O portal é um exemplar manuelino típico, rematado em arco contracurvado rebaixado, constituído por quatro segmentos torsos sobrepostos, e decorado em tom feérico, embora conservando alguma sobriedade. Nas ombreiras, assentes sobre altas bases duplas de secção oitavada e decoração geometrizante, erguem-se dois colunelos torsos servindo de moldura exterior, que sobem até aos capiteis, também duplos e com temática vegetalista, onde assenta o arco, e se prolongam pela fachada até à altura do festão que o remata.

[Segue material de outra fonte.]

Lemma status_no_cr s : no_cr (HttpStatusToString s) = true.
Proof.
  unfold HttpStatusToString. destruct (list_find _ _) as [[i [s' d]]|] eqn:E; [|done].
  apply list_find_Some in E as (H1&_&_). apply list_elem_of_lookup_2 in H1.
  assert (Forall (λ e, no_cr e.2 = true) http_status_map) as Hall
    by (apply (bool_decide_unpack _); vm_compute; exact I).
  rewrite Forall_forall in Hall. by apply (Hall (s', d)).
Qed.

(** A serialised response reads back: the status line, the headers other
    than "connection", one "connection" field with the response's choice, the
    length and the body.  Only that exact spelling is left out: a header the
    server or a servlet set as "Connection" is sent as well, so that the peer
    receives two fields which may contradict each other. *)
Theorem response_dump_reads_back (r : HttpResponse)
    (Hr : no_cr (r_reason r) = true) (Hh : forallb clean_field (r_headers r) = true)
    (Hm : map_ok (r_headers r)) :
  read_message (response_dump r) = Some (status_line r, response_fields r, r_body r) ∧
  length (filter (λ e, canon e.1 = canon "connection") (response_fields r)) =
    if decide (is_Some (map_find (r_headers r) "connection") ∧ "connection" ∉ (r_headers r).*1)
    then 2%nat else 1%nat.
Proof.
  split.
  - assert (response_dump r = status_line r +:+ CRLF +:+ render (response_lines r) +:+ CRLF +:+ r_body r) as ->
      by (unfold response_dump, status_line; by rewrite !app_assoc_s).
    destruct (length_lines_ok (r_body r)) as [Hl1 Hl2].
    rewrite read_message_ok.
    + unfold response_lines. rewrite !fmap_app, Hl2, field_lines. done.
    + unfold no_cr, status_line. pose proof (version_no_cr (r_version r)) as H2.
      pose proof (status_no_cr (r_status r)) as H3. unfold no_cr in *.
      rewrite !every_app, H2, (show_not_char "013") by done. by destruct (bool_decide (r_reason r = "")); rewrite ?H3, ?Hr.
    + unfold response_lines. apply Forall_app_2; [|apply Forall_app_2]; [..|done].
      * apply clean_lines_ok; [by right|]. by apply forallb_filter.
      * constructor; [|done]. unfold line_ok, clean_field. simpl. by rewrite connection_value_clean.
  - unfold response_fields. rewrite filter_app, length_app, filter_cons_True, length_cons by done.
    rewrite (filter_none_elem _ (length_field _)); last first.
    { unfold length_field. case_bool_decide; [set_solver|]. by intros e ->%list_elem_of_singleton. }
    pose proof (count_key (r_headers r) "connection" Hm) as Hc.
    destruct (decide ("connection" ∈ (r_headers r).*1)) as [Hin|Hin].
    + rewrite decide_False by tauto. rewrite filter_none_elem; [done|].
      apply list_elem_of_fmap in Hin as (e0&E0&He0). intros e [Hne He]%list_elem_of_filter E.
      apply Hne. rewrite E0. f_equal. apply (keys_unique (r_headers r)); [done..|]. by rewrite E, <-E0.
    + assert (filter (λ e, e.1 ≠ "connection") (r_headers r) = r_headers r) as ->.
      { apply filter_all_elem. intros e He E. apply Hin, list_elem_of_fmap. exists e. by rewrite E. }
      rewrite Hc. destruct (map_find _ _) eqn:E; [by rewrite decide_True by eauto|].
      rewrite decide_False; [done|]. by intros [[] _].
Qed.
Lemma response_dump_reads_back_witness :
  let r := r_setHeader "Connection" "keep-alive" (HttpResponse_new 0x11 true) in
  read_message (response_dump r) =
    Some ("HTTP/1.1 200 OK", [("Connection", "keep-alive"); ("connection", "close")], "") ∧
  length (filter (λ e, canon e.1 = canon "connection") (response_fields r)) = 2%nat.
Proof.
  intros r. assert (map_ok (r_headers r)) as Hm by (subst r; cbv; repeat constructor).
  destruct (response_dump_reads_back r eq_refl eq_refl Hm) as [-> ->].
  split; [reflexivity|]. vm_compute. reflexivity.
Defined.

Por dentro, os pés-direitos são rematados por colunelos lisos assentes nas mesmas bases, e continuando, depois dos capiteis, para formar o arco interior do portal, paralelo ao exterior. Os remates dos vários elementos incluem festões e cogulhos, pináculos torsos e rosetas. As ombreiras são decoradas com rosetões e alguma fauna, sendo esta composta por um curioso macaco no pé-direito do lado esquerdo, e um pássaro de talhe gordo no intradorso do arco. Estes exemplares juntam-se a uma outra representação de uma ave, esta devorando ou transportando algo no bico, e um peixe, ambos no extradorso do arco, e enquadrando uma cruz da Ordem de Cristo e um escudo de Portugal. A tratar-se a ave de um pelicano, o par ave-peixe constituiria uma clara alusão cristológica, e a sua presença junto do escudo e da cruz de Cristo repetiria um esquema manuelino perfeitamente coerente do ponto de vista ideológico. SML
Diploma de Classificação
Por indicação do Gabinete Jurídico da DGPC, considera-se que a publicação do diploma de ZEP, com a localização correta do portal, é suficiente para corrigir o assunto
Despacho de concordância de 22-05-2012 do diretor-geral da DGPC
Parecer favorável de 9-05-2012 da SPAA do Conselho Nacional de Cultura
Nova proposta de retificação de 28-03-2012 da DRC de Lisboa e Vale do Tejo
Proposta de 28-08-2003 da DR de Lisboa do IPPAR para a rectificação da planta anexa ao diploma de 2002, visto dizer respeito a uma igreja sita no mesmo largo
Decreto n.º 5/2002, DR, I Série-B. n.º 42, de 19-02-2002 (alterou a designação para "Portal manuelino da antiga capela do Espírito Santo de Alcainça Grande) (ver Decreto)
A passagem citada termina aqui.